Although the preclinical data are compelling in support of combining BRAF inhibition with a PI3K/AKT or mTOR inhibitor, the availability of agents targeting the mediators for phase I combination trials is severely limited. Potent and selective PI3K or AKT inhibitors are currently used in phase I clinical trials. As they emerge from phase I trials, there is the possibility of evaluating rational combinations with selective RAF or MEK inhibitors. Only rapamycin-analog mTOR inhibitors are readily available.

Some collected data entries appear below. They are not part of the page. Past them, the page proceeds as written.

(* ===== verification/Rings.v ===== *)
(** * Rings: index arithmetic of ring buffers

    The GPFIFO of a UVM channel and the message queue of the GSP keep their
    elements between two indices of an array that go round modulo its size, one
    slot of which stays empty. The queue such a ring holds, and what adding an
    element at the one end and removing one at the other does to it. *)
From stdpp Require Import base numbers list list_numbers.
From S2P Require Import Prelude.
#[local] Open Scope Z_scope.

(** The slots [get], [get + 1], ... of [n] elements. *)
Definition ring_slots (num get n : Z) : list Z := (λ k, (get + k) mod num) <$> seqZ 0 n.

(** Their contents. *)
Definition ring_read {A} (l : list A) (slots : list Z) : list A :=
  omap (λ s, l !! Z.to_nat s) slots.

(** How many elements lie between the indices. *)
Definition ring_count (num put get : Z) : Z := (put - get) mod num.

Section ring.
Context (num : Z) (Hnum : 0 < num).

Lemma ring_count_cases put get :
  0 ≤ put < num → 0 ≤ get < num →
  ring_count num put get = if get <=? put then put - get else num - get + put.
Proof.
  intros Hp Hg. unfold ring_count. destruct (Z.leb_spec get put).
  - apply Z.mod_small. lia.
  - replace (put - get) with (num - get + put + (-1) * num) by lia. rewrite Z.mod_add by lia.
    apply Z.mod_small. lia.
Qed.

Lemma ring_count_range put get : 0 ≤ ring_count num put get < num.
Proof. by apply Z.mod_pos_bound. Qed.

Lemma ring_count_zero put get :
  0 ≤ put < num → 0 ≤ get < num → ring_count num put get = 0 ↔ put = get.
Proof. intros Hp Hg. rewrite ring_count_cases by done. case_match; lia. Qed.

Lemma ring_put get put : 0 ≤ put < num → (get + ring_count num put get) mod num = put.
Proof.
  intros Hp. unfold ring_count. rewrite Z.add_mod_idemp_r by lia.
  replace (get + (put - get)) with put by lia. by apply Z.mod_small.
Qed.

Lemma ring_count_push put get :
  ring_count num put get < num - 1 → ring_count num ((put + 1) mod num) get = ring_count num put get + 1.
Proof.
  intros Hlt. pose proof (ring_count_range put get). unfold ring_count in *.
  rewrite <-Zminus_mod_idemp_l, Z.mod_mod, Zminus_mod_idemp_l by lia.
  replace (put + 1 - get) with (put - get + 1) by lia. rewrite <-Z.add_mod_idemp_l by lia.
  apply Z.mod_small. lia.
Qed.

Lemma ring_count_pop put get :
  0 < ring_count num put get → ring_count num put ((get + 1) mod num) = ring_count num put get - 1.
Proof.
  intros Hlt. pose proof (ring_count_range put get). unfold ring_count in *.
  rewrite Zminus_mod_idemp_r. replace (put - (get + 1)) with (put - get - 1) by lia.
  rewrite <-Zminus_mod_idemp_l. apply Z.mod_small. lia.
Qed.

Lemma ring_slots_snoc get n :
  0 ≤ n → ring_slots num get (n + 1) = ring_slots num get n ++ [(get + n) mod num].
Proof.
  intros Hn. unfold ring_slots. rewrite seqZ_app, fmap_app by lia. simpl. done.
Qed.

Lemma ring_slots_cons get n :
  0 < n → 0 ≤ get < num → ring_slots num get n = get :: ring_slots num ((get + 1) mod num) (n - 1).
Proof.
  intros Hn Hg. unfold ring_slots. rewrite seqZ_cons by lia. simpl. rewrite Z.add_0_r, Z.mod_small by lia.
  f_equal. replace (Z.succ 0) with (0 + 1) by lia. rewrite <-(fmap_add_seqZ 1 0), <-list_fmap_compose.
  rewrite Z.sub_1_r. apply list_fmap_ext. intros i k _. simpl. rewrite Z.add_mod_idemp_l by lia. f_equal. lia.
Qed.

(** Any of the slots that follow. *)
Lemma ring_slots_free get c n : 0 ≤ c ≤ n → n < num → (get + n) mod num ∉ ring_slots num get c.
Proof.
  intros Hc Hn. unfold ring_slots. rewrite list_elem_of_fmap. intros (k & Heq & [Hk1 Hk2]%elem_of_seqZ).
  pose proof (Zminus_mod (get + n) (get + k) num) as Hm. rewrite Heq, Z.sub_diag, Z.mod_0_l in Hm by lia.
  rewrite Z.mod_small in Hm; lia.
Qed.

Lemma ring_slots_fresh get n : 0 ≤ n < num → (get + n) mod num ∉ ring_slots num get n.
Proof. intros Hn. apply ring_slots_free; lia. Qed.

Lemma ring_slots_app get a b :
  0 ≤ a → 0 ≤ b → ring_slots num get (a + b) = ring_slots num get a ++ ring_slots num ((get + a) mod num) b.
Proof.
  intros Ha Hb. unfold ring_slots. rewrite seqZ_app, fmap_app by lia. f_equal.
  replace (0 + a) with (a + 0) by lia. rewrite <-(fmap_add_seqZ a 0), <-list_fmap_compose.
  apply list_fmap_ext. intros i k _. simpl. rewrite Z.add_mod_idemp_l by lia. f_equal. lia.
Qed.

Lemma ring_count_add put get n :
  0 ≤ n → ring_count num put get + n < num → ring_count num ((put + n) mod num) get = ring_count num put get + n.
Proof.
  intros Hn Hlt. pose proof (ring_count_range put get). unfold ring_count in *.
  rewrite Zminus_mod_idemp_l. replace (put + n - get) with (put - get + n) by lia.
  rewrite <-Z.add_mod_idemp_l by lia. apply Z.mod_small. lia.
Qed.

Lemma ring_count_sub put get n :
  0 ≤ n ≤ ring_count num put get → ring_count num put ((get + n) mod num) = ring_count num put get - n.
Proof.
  intros Hlt. pose proof (ring_count_range put get). unfold ring_count in *.
  rewrite Zminus_mod_idemp_r. replace (put - (get + n)) with (put - get - n) by lia.
  rewrite <-Zminus_mod_idemp_l. apply Z.mod_small. lia.
Qed.

Lemma ring_slots_range get n s : s ∈ ring_slots num get n → 0 ≤ s < num.
Proof. unfold ring_slots. rewrite list_elem_of_fmap. intros (k & -> & _). by apply Z.mod_pos_bound. Qed.

Context {A : Type}.
Implicit Types (l : list A).

(** Writing a slot that is not read. *)
Lemma ring_read_insert l slots s x :
  0 ≤ s → (∀ s', s' ∈ slots → 0 ≤ s') → (s ∉ slots) →
  ring_read (<[Z.to_nat s := x]> l) slots = ring_read l slots.
Proof.
  intros Hs Hpos Hn. unfold ring_read. induction slots as [|s' slots IH]; [done|]. csimpl.
  apply not_elem_of_cons in Hn as [Hne Hn].
  assert (0 ≤ s') by (apply Hpos; left). rewrite list_lookup_insert_ne by lia.
  rewrite IH by (try done; intros ? ?; apply Hpos; by right). done.
Qed.

(** Adding an element. *)
Lemma ring_read_push l get put x :
  Z.of_nat (length l) = num → 0 ≤ put < num → ring_count num put get < num - 1 →
  ring_read (<[Z.to_nat put := x]> l) (ring_slots num get (ring_count num ((put + 1) mod num) get)) =
  ring_read l (ring_slots num get (ring_count num put get)) ++ [x].
Proof.
  intros Hlen Hp Hlt. pose proof (ring_count_range put get).
  rewrite ring_count_push, ring_slots_snoc, ring_put by (done || lia).
  unfold ring_read at 1. rewrite omap_app. fold (@ring_read A). simpl.
  rewrite list_lookup_insert_eq by lia. f_equal. apply ring_read_insert; [lia| |].
  - intros s' Hs'%ring_slots_range. lia.
  - rewrite <-(ring_put get put Hp) at 1. apply ring_slots_fresh. lia.
Qed.

(** Removing one. *)
Lemma ring_read_pop l get put x :
  Z.of_nat (length l) = num → 0 ≤ put < num → 0 ≤ get < num → put ≠ get → l !! Z.to_nat get = Some x →
  ring_read l (ring_slots num get (ring_count num put get)) =
  x :: ring_read l (ring_slots num ((get + 1) mod num) (ring_count num put ((get + 1) mod num))).
Proof.
  intros Hlen Hp Hg Hne Hx. pose proof (ring_count_range put get).
  pose proof (ring_count_zero put get Hp Hg). assert (0 < ring_count num put get) by lia.
  rewrite ring_count_pop, ring_slots_cons by done. unfold ring_read. simpl. by rewrite Hx.
Qed.

Lemma ring_read_length l get n :
  Z.of_nat (length l) = num → 0 ≤ n → Z.of_nat (length (ring_read l (ring_slots num get n))) = n.
Proof.
  intros Hlen Hn. assert (∀ slots, (∀ s, s ∈ slots → 0 ≤ s < num) → length (ring_read l slots) = length slots) as Hl.
  { induction slots as [|s slots IH]; [done|]. intros Hs. unfold ring_read. simpl.
    destruct (lookup_lt_is_Some_2 l (Z.to_nat s)) as [x ->].
    - assert (0 ≤ s < num) by (apply Hs; left). lia.
    - simpl. f_equal. apply IH. intros s' Hs'. apply Hs. by right. }
  rewrite Hl by (intros s; apply ring_slots_range). unfold ring_slots. rewrite length_fmap, length_seqZ. lia.
Qed.

Lemma ring_read_app l xs ys : ring_read l (xs ++ ys) = ring_read l xs ++ ring_read l ys.
Proof. apply omap_app. Qed.

(** The [k]-th element. *)
Lemma ring_read_lookup l get n k :
  Z.of_nat (length l) = num → 0 ≤ k < n →
  ring_read l (ring_slots num get n) !! Z.to_nat k = l !! Z.to_nat ((get + k) mod num).
Proof.
  intros Hlen Hk. replace n with (k + (1 + (n - k - 1))) by lia. rewrite !ring_slots_app, !ring_read_app by lia.
  assert (length (ring_read l (ring_slots num get k)) = Z.to_nat k) as Hl.
  { pose proof (ring_read_length l get k Hlen). lia. }
  rewrite lookup_app_r, Hl, Nat.sub_diag by lia. pose proof (Z.mod_pos_bound (get + k) num Hnum).
  destruct (lookup_lt_is_Some_2 l (Z.to_nat ((get + k) mod num))) as [x Hx]; [lia|].
  unfold ring_slots at 1. change (seqZ 0 1) with [0]. unfold ring_read. csimpl.
  rewrite Z.add_0_r, Z.mod_mod, Hx by lia. done.
Qed.
End ring.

It is not clear that these agents adequately block the upstream activation of this pathway, as they only block TORC1 complex signalling and permit enhanced activation of AKT by TORC2. A phase II trial was conducted with single-agent temsirolimus in 33 patients with metastatic melanoma unselected for any molecular or genetic features (Margolin et al, 2005). One partial response was observed and median progression-free survival was just over 2 months, consistent with an inactive therapy. However, there was little reason to hope that this therapy would have a stand-alone role. Rapamycin analogs are sufficiently tolerable to be evaluated in combination with other agents, and are presently the only agents one can feasibly combine with emerging BRAF or MEK inhibitors.
Conclusion
Although MAPK activation is a key step in the oncogenic transformation of melanocytes into melanoma, it appears that only a small minority of patients will benefit from the single-agent BRAF/MEK inhibitor treatment. The redundancy within the multiple signalling pathways activated in melanoma, along with the likelihood of drug resistance, suggests that combination therapy strategies will be required for effective disease management. It is further likely that the same molecular pathways involved in melanoma progression will also play important roles in both the angiogenic and immune response of melanoma, so that the targeting of these molecular pathways may have other beneficial effects beyond growth inhibition. As melanomas are more genetically heterogeneous than first thought, it is likely that ‘personalised’ combination therapies will need to be developed, whereby patient therapy is dictated by the constellation of mutations found within their tumors. The idea of personalised cancer therapy has already been demonstrated by the use of epidermal growth factor receptor inhibitors in lung cancer, where only ∼10% of patients harbour epidermal growth factor mutations and most fit a particular profile (adenocarcinoma, never-smoker, East-Asian ethnic origin and female). Similarly, in melanoma, there are early reports of success when selected groups of patients harbouring activating mutations in the receptor tyrosine kinase c-KIT have been treated with imatinib (Hodi et al, 2008). Clearly, there is much still to do, but we believe that targeting the correct combinations of signalling pathways in carefully selected groups of patients could give the therapeutic breakthrough that has been long overdue in melanoma.